Dell’s Journey of IDP Scaling

Technical Staff Engineering Technologist · Dell

At Dell, we rolled out an IDP to 15K developers, across 100+ products which deliver in multi-faceted ways. In this talk, we will explore how we did this at Dell for it's multi-billion dollar business units, curating developer workflows and doing it in a way which is unlike any other out there. Come and listen to our journey!

Chapters

Full transcript

The complete talk, organized by section.

Henrik Koren

Good morning, everybody. My name is Henrik Koren. I'm working for Dell. I'm a distinguished engineer, and I'm going to present you our Dell journey for how did scale on our internal development platform.

So what is our journey and where has it happened? The journey was based on, focused on, the ISG. ISG is our Infrastructure Solutions Group, the part of the business that consists of storage, servers, networking, cloud solution, data protection and communication solution, and many more solutions that we have inside.

We have something like more than a hundred product groups and more than 50,000 people that are doing different things differently. Our focus to us was increase the IP collaboration and reduce the duplication of things that were done by each of the groups. We also wanted to make sure that all our product groups are much better aligned with the processes and the services that they are consuming.

So where we started this journey: we started this journey by acknowledging that we need to make change. And in order to make the change in such a big company, you need management champions to support your journey.

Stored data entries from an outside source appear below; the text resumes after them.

(** One start of a fiber, on the owner and the identities it reads. *)
Lemma start_fiber_steps owner address ids (i : Interpretation V Ctx State) w work :
  state_ledger (interp_State i) = None ->
  heap_get (T := Scope V F) address w = Some owner ->
  heap_get identifiers_cell w = Some ids ->
  let child := heap_fresh (T := Scope V F) w in
  forall started owner' ids',
  StartFiber owner child (interp_State i) ids None = (started, owner', ids', None) ->
  exists w2,
  start_fiber address (interp_Context i) (interp_State i) work w
  = match started with
    | None => (inl None, w2)
    | Some (f, childState) =>
        let '(fiber, w3) := heap_new f w2 in
        (inl (Some fiber), go fiber (interp_Context i) childState work w3)
    end
  /\ scopes w2 = <[address := owner']> (scopes w) ++ [NewScope]
  /\ fibers w2 = fibers w.
Proof.
  intros Hledger Howner Hids child started owner' ids' Hs.
  pose proof (heap_get_lt _ _ _ Howner) as Hlt.
  set (w1 := snd (heap_new (T := Scope V F) NewScope w)).
  assert (scopes w1 = scopes w ++ [NewScope]) as Hw1 by (unfold w1, heap_new; cbn; by rewrite heap_of_with).
  assert (fibers w1 = fibers w) as Hf1 by (unfold w1, heap_new; cbn; by rewrite (heap_apart (T := Scope V F))).
  assert (heap_get (T := Scope V F) address w1 = Some owner) as Howner1
    by (unfold w1; by rewrite heap_get_new_old).
  assert (heap_get identifiers_cell w1 = Some ids) as Hids1.
  { unfold w1, heap_get, heap_new in *; cbn. by rewrite (heap_apart (T := Scope V F)). }
  assert (heap_get identifiers_cell (heap_set address owner' w1) = Some ids) as Hids2
    by (unfold heap_get, heap_set in *; by rewrite (heap_apart (T := Scope V F))).
  exists (heap_set identifiers_cell ids' (heap_set address owner' w1)). split_and!.
  - unfold start_fiber. rewrite Hledger; cbn [load_ledger store_ledger].
    unfold call_bind at 1. unfold alloc at 1.
    change (heap_new NewScope w) with (child, w1). cbv beta iota.
    unfold call_bind at 1. rewrite (load_Some _ _ _ _ Howner1).
    unfold call_bind at 1. rewrite (load_Some _ _ _ _ Hids1).
    unfold call_bind at 1, call_ret at 1. rewrite Hs.
    unfold call_bind at 1. rewrite (store_Some _ _ _ _ _ Howner1).
    unfold call_bind at 1. rewrite (store_Some _ _ _ _ _ Hids2).
    unfold call_bind at 1, call_ret at 1. destruct started as [[f childState]|]; [|done].
    unfold call_bind, alloc. by destruct (heap_new f _).
  - unfold heap_set. rewrite (heap_apart (T := identifiers)), heap_of_with, Hw1. by apply insert_app_l.
  - unfold heap_set. by rewrite (heap_apart (T := identifiers)), (heap_apart (T := Scope V F)).
Qed.
(** * The same workflow as a chain ([flatmap.go]) *)
Definition FlatMapProgram (customerID : string) (items : list string) : workflowEffect Quote :=
  spanned (named
    (SuspendEffect zero_effect (call_ret
       (FlatMap zero_effect (loadCustomer customerID) (fun customer => call_ret
         (FlatMap zero_effect (loadBasket customer items) (fun basket => call_ret
           (price customer basket))))))) "checkout")
    flatmap_line "checkout" [slog_String "customer" customerID].

Definition Styles : gmap string (string -> list string -> workflowEffect Quote) :=
  {[ "direct" := Program; "flatmap" := FlatMapProgram ]}.

(** ** What the workflow is meant to do *)

(** A failure built by [Fail] records its line and the operation it ran in. *)
Definition checkout_outcome (catalog : Catalog) (customerID : string) (items : list string) : Exit V :=
  match Customers catalog !! customerID with
  | None => ExitFailureOf (unknown_customer customerID)
  | Some customer =>
      match items with
      | [] => ExitFailure (WithOrigin (WithOrigin (FailCauseOf (empty_basket customer))
                (MkOrigin fail_line EmptyString)) (MkOrigin EmptyString "checkout"))
      | _ =>
          match priced catalog items with
          | inl item => ExitFailureOf (no_price item)
          | inr amounts => ExitSuccessOf (quoteFor customer amounts)
          end
      end
  end.

(** ** What its steps answer *)

  #[local] Abbreviation answers := (answers error_value unsupported zero_effect).

Definition customer_answer (customerID : string) (catalog : Catalog) : Exit V :=
  match Customers catalog !! customerID with
  | None => ExitFailureOf (unknown_customer customerID)
  | Some customer => ExitSuccessOf customer
  end.

Definition basket_answer (customer : Customer) (items : list string) (st : State) : Exit V :=
  match items with
  | [] => ExitFailure (WithOrigin (WithOrigin (FailCauseOf (empty_basket customer))
            (MkOrigin fail_line EmptyString)) (MkOrigin EmptyString (state_Operation st)))
  | _ => ExitSuccessOf (MkBasket items)
  end.

Definition line_answer (catalog : Catalog) (item : string) : Exit V :=
  match Prices catalog !! item with
  | None => ExitFailureOf (no_price item)
  | Some amount => ExitSuccessOf amount
  end.

Definition price_answer (customer : Customer) (items : list string) (catalog : Catalog) : Exit V :=
  match priced catalog items with
  | inl item => ExitFailureOf (no_price item)
  | inr amounts => ExitSuccessOf (quoteFor customer amounts)
  end.

Lemma loadCustomer_answers customerID :
  answers (loadCustomer customerID) (fun _ => customer_answer customerID).
Proof. apply (answers_withState _ _ _ _ (fun _ => customer_answer customerID)), answers_From. Qed.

After that, we also understood that we need to do it in how we are communicating and which language we are using inside, and focusing on CI/CD processes. The first thing that we started was to make a research to understand actually what's going on in all our product groups, find the common usages to understand how much overlapping we have between us, and identify which tools we're using across the board.

Afterwards, we've gone into a phase of planning, and in that phase we created substreams in order to evaluate exactly what are we going to do in each one of the fields, like in the source control, in release management, how we will use our Jenkins. Each of these substreams came up with recommendation of best methods and best practices.

Another thing that we did is we had many, many tools, and we needed to shrink down the number of tooling that we're using inside our company and provide a baseline of best practices for those tools. We compiled a list. We're calling it the North Star tools for us, and this is the recommended tooling that everybody needs to use inside our company.

And the last thing is, we went and started to build this platform to implement it, started to interact with our customers, and identified users that, at the beginning, were willing to start our journey with us, even that we're not perfect or ready a hundred percent to do that.

So what we were able to do here is to bring everybody across the board to look on the same system and start the collaboration, and to focus on a centralized system. So this is how we begin with a lot of things that were out there, and a lot of things that were here that we need to align.

So one of the main things that we saw, and I think that also we saw during this conference, was the thing is with development platform and services, or traditional DevOps groups.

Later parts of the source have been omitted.